The very first of these was a little free pattern called River Deep, Mountain High. It was a simple little pattern, a single page of instructions to make a very basic cowl using a chevron lace pattern. It was an embarrassingly long time before it even occurred to me that I should make a sample in one of my yarns. My "original sample" (if you don't include the number I made before I published the pattern) was in a yarn I called Roadie in my first ever skein of Being Alive. In actuality, the sample pre-dated the existence of MollyGirl itself by several months, the yarn dyed under my original label with a completely different name. It was scratchy (by current standards) and I think it still lives in the bottom of my bucket of FOs. I didn't think much about it for a long time, and while I did make samples of both the cowl and the matching hat multiple times in new bases over the years and sold kits at shows, the pattern itself didn't change a hair.
Then, this past fall as I was getting ready to release Twisted at the Indie Untangled Trunk Show @ Rhinebeck I decided it might be time to consider a layout update for my patterns overall. That was the first time in quite awhile that I looked, I mean actually sat and looked, at these old patterns, many of which were closer to their fifth birthdays than their fourth. Long story short, I realized not only did they need a layout update, they needed new EVERYTHING. Very long story short, after some aggressive work by samplers and some photo-shooting-on-the-fly on my recent trip to Scotland & Norway, I managed to get what I needed to really get to work on giving these beloved classics a fresh face.
Outtakes. Because I'm a good friend.
I never thought I'd get to utter the phrase "during my photo shoot in Scotland" or "when we were shooting in Oslo", but I did. It was pretty wild. Certainly not a formal photo shoot like you think of magazines (or real designers, for that matter) having, but I got it done. Some here, some there... Walk past a cool wall? A scenic backdrop? Have a spare minute waiting for a ferry in a fjord? Grab a sample kids, we're taking photos.
I think when I started packing up samples to take with us, the amount of hats and cowls I stuffed in the suitcases gave husbunni Mark some pause. I wasn't entirely sure we'd get through all of them myself, but we had the room and the weight allowance, and I figured why not?
Not only did we get through all the photos I wanted, but they got a lot of actual USE too. This was my 4th trip to Scotland - I'd even been there Easter week before (in March, not April that year). Accordingly, we packed for spring in Fife, Scotland - not winter.
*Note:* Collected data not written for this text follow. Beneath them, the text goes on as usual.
Lemma filter_key_unique {B} (l : list (Z * B)) a b :
  NoDup (fst <$> l) -> (a, b) ∈ l -> filter (fun ap => ap.1 = a) l = [(a, b)].
Proof.
  induction l as [|[a' b'] l IH]; csimpl; [by intros _ ?%elem_of_nil|].
  intros [Hn Hnd]%NoDup_cons Hin. rewrite filter_cons. simpl. apply elem_of_cons in Hin as [Heq|Hin].
  - injection Heq as <- <-. rewrite decide_True by done. f_equal.
    apply list_filter_none. intros [a1 b1] Hin Ha. simpl in Ha. subst a1. apply Hn.
    apply list_elem_of_fmap. by exists (a, b1).
  - rewrite decide_False; [by apply IH|]. intros ->. contradict Hn.
    apply list_elem_of_fmap. by exists (a, b).
Qed.

Lemma bind_zip {A B C} (g : A -> list C) (h : A * B -> list C) l k :
  length l = length k -> (forall ab, ab ∈ zip l k -> g ab.1 = h ab) -> l ≫= g = zip l k ≫= h.
Proof.
  revert k. induction l as [|x l IH]; intros [|y k]; csimpl; try done.
  intros [= Hl] Hg. f_equal; [apply (Hg (x, y)); set_solver|]. apply IH; [done|]. set_solver.
Qed.

Lemma ProxyPort_proxies pairs p :
  p ∈ ProxyPort <$> proxies_of pairs ->
  p ∈ snd <$> pairs \/ p = C2CTLSPort.
Proof.
  induction pairs as [|[a q] pairs IH]; [by intros ?%elem_of_nil|].
  rewrite proxies_of_cons. csimpl. rewrite fmap_app, !elem_of_cons, elem_of_app.
  intros [->|[Hin|Hin]]; [by left; left| |destruct (IH Hin); tauto].
  destruct (a =? DefaultHTTPPort); csimpl in Hin; [|by apply elem_of_nil in Hin].
  apply list_elem_of_singleton in Hin. tauto.
Qed.

(** The ports reported for a container whose [ports] are proxied by [fresh]. *)
Lemma portMapping_proxied mapped appPorts ports fresh :
  NoDup ports -> length ports = length fresh -> (forall p, p ∈ fresh -> p ∉ ports) -> C2CTLSPort ∉ ports ->
  ContainerPort <$> appPorts = ports ++ (ProxyPort <$> proxies_of (zip ports fresh)) ->
  portMappingFromContainerInfo mapped appPorts (proxies_of (zip ports fresh)) =
  zip ports fresh ≫= proxied_entries (fun p => default 0 (containerToHostPortMappings mapped !! p)).
Proof.
  intros Hnd Hlen Hdis Hc Happ. rewrite portMapping_bind, Happ, filter_app.
  rewrite list_filter_all, (list_filter_none (fun p => p ∉ proxyPorts _) (ProxyPort <$> _)), app_nil_r.
  - apply bind_zip; [done|]. intros [a p] Hin. unfold port_entries. simpl.
    rewrite toProxy_lookup, proxies_of_app by done.
    rewrite (filter_key_unique _ a p), (proxies_of_cons a p []); [|by rewrite fst_zip by lia|done].
    unfold proxied_entries. simpl. by destruct (a =? DefaultHTTPPort).
  - intros p Hp Hn. apply Hn. by apply elem_of_proxyPorts.
  - intros p Hp. rewrite elem_of_proxyPorts. intros [Hin| ->]%ProxyPort_proxies; [|done].
    rewrite snd_zip in Hin by lia. by apply (Hdis p).
Qed.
Never have I been there and had so much weather. Cold, wet, snow, sleet, rain almost every day. Even the Scots thought it was weird, especially for April. We drove through snowstorms not once, but twice, and those sample hats, cowls, and scarves got use every single day - and I had plenty of photo ops!
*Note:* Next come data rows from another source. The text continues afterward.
(** Creating a container returns, and either leaves it created in garden,
    with its guid and resources unchanged, or completed as failed and retryable
    with one completion event; it is never left halfway.  A container that is not
    initialised is refused and left alone.  The handler of the proxy's ports
    returns, as [ProxyPorts] does. *)
Theorem node_Create_outcome cfg env traceID n :
  (forall info, is_Some (env_ProxyPorts env info)) ->
  exists r, node_Create cfg env traceID n = Some r /\
    ((ctr_State (n_info n) <> StateInitializing /\ r = (n, Some ErrInvalidTransition, [])) \/
     (ctr_State (n_info n) = StateInitializing /\ created n traceID r)).
Proof.
  intros Hp. destruct (node_Create_total cfg env traceID n Hp) as [r Hc]. exists r. split; [done|].
  destruct (decide (ctr_State (n_info n) = StateInitializing)) as [Hst|Hst].
  - right. split; [done|]. by eapply node_Create_created.
  - left. split; [done|]. unfold node_Create, ValidateTransitionTo in Hc.
    destruct (ctr_State (n_info n)); simpl in Hc; by simplify_eq.
Qed.

Lemma create_failed_keys traceID n reason e out :
  n_bindMountCacheKeys (create_failed traceID n reason e out).1.1 = n_bindMountCacheKeys n /\
  (create_failed traceID n reason e out).2 =
    out ++ [Emit (ContainerCompleteEvent (TransitionToComplete (n_info n) true reason true) traceID)].
Proof. done. Qed.

Lemma create_downloaded_keys cfg env traceID n mounts n' e out keys :
  create_downloaded cfg env traceID n mounts = Some (n', Some e, out) ->
  ctr_State (n_info n) = StateInitializing ->
  n_bindMountCacheKeys n' = n_bindMountCacheKeys n /\ ReleaseCachedDependencies keys ∉ out.
Proof.
  unfold create_downloaded. intros Hc Hst. destruct (trusted_certs_mount cfg (n_info n)) as [cm ce].
  destruct (mountVolumes _ _ _) as [vm|]; [|injection Hc as <- <- <-; set_solver].
  destruct (env_CredDir env) as [[credMounts envs]|]; [|injection Hc as <- <- <-; set_solver].
  destruct (if bool_decide _ then _ else _) as [files|]; [|injection Hc as <- <- <-; set_solver].
  destruct (createGardenContainer _ _ _ _) as [[[info'|e'] out']|] eqn:E; simpl in Hc; [| |done].
  - apply createGardenContainer_ok in E as (_ & Hs & _). simpl in Hs. rewrite Hst in Hs.
    unfold TransitionToCreate, ValidateTransitionTo in Hc. by rewrite Hs in Hc.
  - injection Hc as <- <- <-. split; [done|]. rewrite elem_of_app, list_elem_of_singleton.
    intros [Hin|Hin]; [|done]. by destruct (createGardenContainer_out _ _ _ _ _ _ _ E Hin).
Qed.

Lemma Destroy_releases n g released keys :
  ReleaseCachedDependencies keys ∈ (node_Destroy_finish n g released).2 -> keys = n_bindMountCacheKeys n.
Proof.
  unfold node_Destroy_finish, destroy_cleanup. destruct (destroyContainer g); simpl; set_solver.
Qed.

(** A creation that fails after the cached dependencies were downloaded
    never gives them back: neither the creation nor the destruction of the
    container that follows releases any of their cache keys. *)
Theorem failed_create_leaks_cache_keys cfg env traceID n mounts n' e out g released keys :
  ctr_State (n_info n) = StateInitializing -> n_bindMountCacheKeys n = [] ->
  env_Download env = (mounts, None) ->
  node_Create cfg env traceID n = Some (n', Some e, out) ->
  ReleaseCachedDependencies keys ∈ out ++ (node_Destroy_finish n' g released).2 -> keys = [].
Proof.
  intros Hst Hk Hd. unfold node_Create, ValidateTransitionTo. rewrite Hst, Hd. simpl. intros Hc Hin.
  destruct (create_downloaded_keys _ _ _ _ _ _ _ _ keys Hc Hst) as [Hk' Hno].
  apply elem_of_app in Hin as [Hin|Hin]; [done|]. apply Destroy_releases in Hin. congruence.
Qed.

(** The answers of the proxy with which garden is asked for ports. *)
Lemma requested_ports_ok env info info' ppm extra ports :
  env_ProxyPorts env = ProxyPorts -> ri_EnableContainerProxy (ctr_RunInfo info) = true ->
  ports = ContainerPort <$> dedupPorts (ri_Ports (ctr_RunInfo info)) -> C2CTLSPort ∉ ports ->
  requested_ports env info = Some (Ok (info', ppm, extra)) ->
  ppm = proxies_of (zip ports (fresh_ports ports)) /\
  ContainerPort <$> ri_Ports (ctr_RunInfo info') = ports ++ (ProxyPort <$> ppm).
Proof.
  intros Hp He -> Hc. unfold requested_ports. rewrite Hp.
  rewrite (ProxyPorts_fresh _ (ContainerPort <$> dedupPorts (ri_Ports (ctr_RunInfo info))));
    [|done|done|apply dedupPorts_nodup|done].
  simpl. intros [= <- <- <-]. simpl. split; [done|].
  rewrite fmap_app, <-list_fmap_compose. f_equal. apply list_fmap_id.
Qed.

(** with the container proxy, a created container reports each of its
    distinct application ports once for each port it is proxied on, with the host
    ports garden mapped: one proxy port of its own, distinct from all application
    ports, and for the default HTTP port also the port for container
    networking. *)
Theorem created_ports cfg env info mounts info' out ports host mapped :
  env_ProxyPorts env = ProxyPorts -> ri_EnableContainerProxy (ctr_RunInfo info) = true ->
  ports = ContainerPort <$> dedupPorts (ri_Ports (ctr_RunInfo info)) ->
  C2CTLSPort ∉ ports -> length ports <= 2266 ->
  createGardenContainer cfg env info mounts = Some (Ok info', out) ->
  env_GardenInfo env = Ok mapped ->
  host = (fun p => default 0%Z (containerToHostPortMappings (gi_MappedPorts mapped) !! p)) ->
  exists fresh, length fresh = length ports /\ NoDup fresh /\
    (forall p, p ∈ fresh -> (StartProxyPort <= p < EndProxyPort)%Z /\ p ∉ ports /\ p <> C2CTLSPort) /\
    ri_Ports (ctr_RunInfo info') = zip ports fresh ≫= proxied_entries host.
Proof.
  intros Hp He Hports Hc Hlen Hcr Hinfo ->. exists (fresh_ports ports).
  split; [by apply fresh_ports_length|]. split; [apply fresh_ports_nodup|].
  split; [apply fresh_ports_spec|].
  unfold createGardenContainer in Hcr. destruct (convertEgressToNetOut _) as [[netOut|]|]; simpl; [|done..].
  destruct (requested_ports env info) as [[[[info1 ppm] extra]|]|] eqn:Er; simpl in Hcr; [|done..].
  destruct (requested_ports_ok _ _ _ _ _ ports Hp He Hports Hc Er) as [-> Hreq].
  destruct (gardenProperties _ _ _); [|done]. destruct (env_GardenCreate env _); [done|].
  rewrite Hinfo in Hcr. injection Hcr as <- <-. simpl.
  apply portMapping_proxied; [rewrite Hports; apply dedupPorts_nodup|by rewrite fresh_ports_length| |done|done].
  intros p Hin. by apply fresh_ports_spec in Hin as (_ & ? & _).
Qed.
I was able to make some time (thanks to a really obnoxious clog in my main sink drain that makes dyeing basically impossible and a plumber who thinks it's cool to cancel your appointments without telling you) to get started on these updates in the past 2 weeks, and I'm super pleased to say that the very first one is finally done!
The official Ravelry update for River Deep, Mountain High went out last week, and today I also added it to our patterns page for those who prefer to download it there. I think it's very pretty, if I do say so myself =) It includes expanded sizing as well as better descriptions and explanations, plus lots and lots of pretty scenic photos. I'm super curious to know what you think of the new layout and info I put in there. Feedback is always good, especially since pattern authoring is not necessarily my forte.
More than anything, I'm really excited to revisit these oldie-but-goodie patterns. It's a really good way for me to gauge how far this crazy thing has come in 5 years. From starting out teaching myself dyeing using food coloring, vinegar, plastic wrap, and a microwave to photo shoots in Scotland with samples of patterns I wrote in amazing yarn custom-milled for me and dyed by a professional (still me... except that I'm saying it with less of a sarcastic eye-roll than I was 5 years ago)... That's a pretty good distance, I think. I mean, I feel like I climbed a mountain and swam a river to get here or something.